(Stored items)
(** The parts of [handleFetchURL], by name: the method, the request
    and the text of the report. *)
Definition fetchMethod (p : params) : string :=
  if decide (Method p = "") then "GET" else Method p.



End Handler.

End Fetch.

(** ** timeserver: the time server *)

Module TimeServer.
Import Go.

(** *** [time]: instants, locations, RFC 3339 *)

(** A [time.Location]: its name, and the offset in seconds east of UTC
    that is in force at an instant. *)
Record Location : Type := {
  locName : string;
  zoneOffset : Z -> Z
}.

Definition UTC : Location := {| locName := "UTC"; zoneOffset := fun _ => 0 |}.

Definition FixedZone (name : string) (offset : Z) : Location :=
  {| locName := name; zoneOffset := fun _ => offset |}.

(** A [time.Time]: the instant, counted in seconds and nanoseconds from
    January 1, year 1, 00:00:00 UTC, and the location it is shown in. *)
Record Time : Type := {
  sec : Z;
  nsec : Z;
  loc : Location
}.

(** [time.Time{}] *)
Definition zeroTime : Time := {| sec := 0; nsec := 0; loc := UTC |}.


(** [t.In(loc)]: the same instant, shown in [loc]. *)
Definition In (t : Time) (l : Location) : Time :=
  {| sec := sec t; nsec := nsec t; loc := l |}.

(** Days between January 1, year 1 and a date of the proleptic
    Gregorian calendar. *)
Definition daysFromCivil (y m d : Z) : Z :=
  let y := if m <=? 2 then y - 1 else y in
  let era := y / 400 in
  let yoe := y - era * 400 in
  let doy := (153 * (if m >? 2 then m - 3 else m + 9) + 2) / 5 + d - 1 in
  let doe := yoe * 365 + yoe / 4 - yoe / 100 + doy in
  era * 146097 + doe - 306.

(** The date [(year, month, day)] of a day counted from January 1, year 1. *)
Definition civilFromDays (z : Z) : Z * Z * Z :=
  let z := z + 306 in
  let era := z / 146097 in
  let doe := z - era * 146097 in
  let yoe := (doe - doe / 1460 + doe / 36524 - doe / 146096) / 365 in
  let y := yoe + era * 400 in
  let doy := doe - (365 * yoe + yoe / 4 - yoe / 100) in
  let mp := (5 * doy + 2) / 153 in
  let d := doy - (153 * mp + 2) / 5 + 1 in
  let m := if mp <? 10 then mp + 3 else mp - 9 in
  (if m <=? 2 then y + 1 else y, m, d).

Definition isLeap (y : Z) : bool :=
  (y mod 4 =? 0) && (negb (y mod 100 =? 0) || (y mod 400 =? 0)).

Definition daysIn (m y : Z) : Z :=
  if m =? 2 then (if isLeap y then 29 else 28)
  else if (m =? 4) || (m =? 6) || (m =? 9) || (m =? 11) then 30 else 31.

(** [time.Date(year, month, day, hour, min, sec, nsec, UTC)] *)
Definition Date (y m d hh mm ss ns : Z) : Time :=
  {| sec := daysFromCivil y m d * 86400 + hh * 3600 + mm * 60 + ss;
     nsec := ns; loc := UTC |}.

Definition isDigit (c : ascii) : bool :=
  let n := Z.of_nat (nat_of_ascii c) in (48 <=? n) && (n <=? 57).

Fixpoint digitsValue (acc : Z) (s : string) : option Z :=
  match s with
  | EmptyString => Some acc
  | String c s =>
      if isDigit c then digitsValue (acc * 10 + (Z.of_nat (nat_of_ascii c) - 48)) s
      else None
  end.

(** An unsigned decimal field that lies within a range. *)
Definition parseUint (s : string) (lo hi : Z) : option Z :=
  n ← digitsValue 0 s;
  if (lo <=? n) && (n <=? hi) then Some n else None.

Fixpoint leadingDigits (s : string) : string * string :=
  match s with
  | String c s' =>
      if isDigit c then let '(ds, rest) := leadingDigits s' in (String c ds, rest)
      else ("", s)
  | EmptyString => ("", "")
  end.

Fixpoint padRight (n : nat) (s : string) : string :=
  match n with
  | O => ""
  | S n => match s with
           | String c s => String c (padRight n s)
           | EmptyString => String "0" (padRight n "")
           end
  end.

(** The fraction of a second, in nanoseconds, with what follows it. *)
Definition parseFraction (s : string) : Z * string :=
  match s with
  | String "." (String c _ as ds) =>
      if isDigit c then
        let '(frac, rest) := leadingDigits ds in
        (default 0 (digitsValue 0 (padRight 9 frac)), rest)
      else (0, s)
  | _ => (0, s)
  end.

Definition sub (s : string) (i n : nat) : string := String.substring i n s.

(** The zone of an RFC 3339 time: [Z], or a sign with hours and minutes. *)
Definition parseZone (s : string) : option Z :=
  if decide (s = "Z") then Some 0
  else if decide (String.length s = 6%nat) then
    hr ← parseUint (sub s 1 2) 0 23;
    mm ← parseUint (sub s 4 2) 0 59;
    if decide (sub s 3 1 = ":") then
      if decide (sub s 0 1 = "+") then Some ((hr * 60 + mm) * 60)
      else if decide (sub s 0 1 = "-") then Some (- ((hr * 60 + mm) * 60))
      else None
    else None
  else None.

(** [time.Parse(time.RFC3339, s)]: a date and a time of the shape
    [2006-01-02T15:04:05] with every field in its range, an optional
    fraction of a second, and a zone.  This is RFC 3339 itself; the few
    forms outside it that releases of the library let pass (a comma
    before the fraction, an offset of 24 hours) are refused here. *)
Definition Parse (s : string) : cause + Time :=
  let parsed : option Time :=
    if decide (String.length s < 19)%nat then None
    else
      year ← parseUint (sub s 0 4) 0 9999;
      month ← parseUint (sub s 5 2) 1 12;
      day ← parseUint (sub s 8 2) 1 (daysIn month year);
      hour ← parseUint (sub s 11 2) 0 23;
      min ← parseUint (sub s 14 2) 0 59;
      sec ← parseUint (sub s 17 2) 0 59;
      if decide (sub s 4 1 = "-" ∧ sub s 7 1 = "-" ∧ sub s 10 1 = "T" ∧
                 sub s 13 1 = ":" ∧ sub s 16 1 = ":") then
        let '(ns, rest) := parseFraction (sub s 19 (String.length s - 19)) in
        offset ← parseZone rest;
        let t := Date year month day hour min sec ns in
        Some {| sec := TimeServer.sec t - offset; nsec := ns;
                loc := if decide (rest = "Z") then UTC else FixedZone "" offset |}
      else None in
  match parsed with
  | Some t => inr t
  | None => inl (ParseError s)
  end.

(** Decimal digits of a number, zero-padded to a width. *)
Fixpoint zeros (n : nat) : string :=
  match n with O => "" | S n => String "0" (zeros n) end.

* TASK BRIEF: Check each line of the data for "range". Copy the lines where it turns up.

* TASK RESULT:
(** An unsigned decimal field that lies within a range. *)
    [2006-01-02T15:04:05] with every field in its range, an optional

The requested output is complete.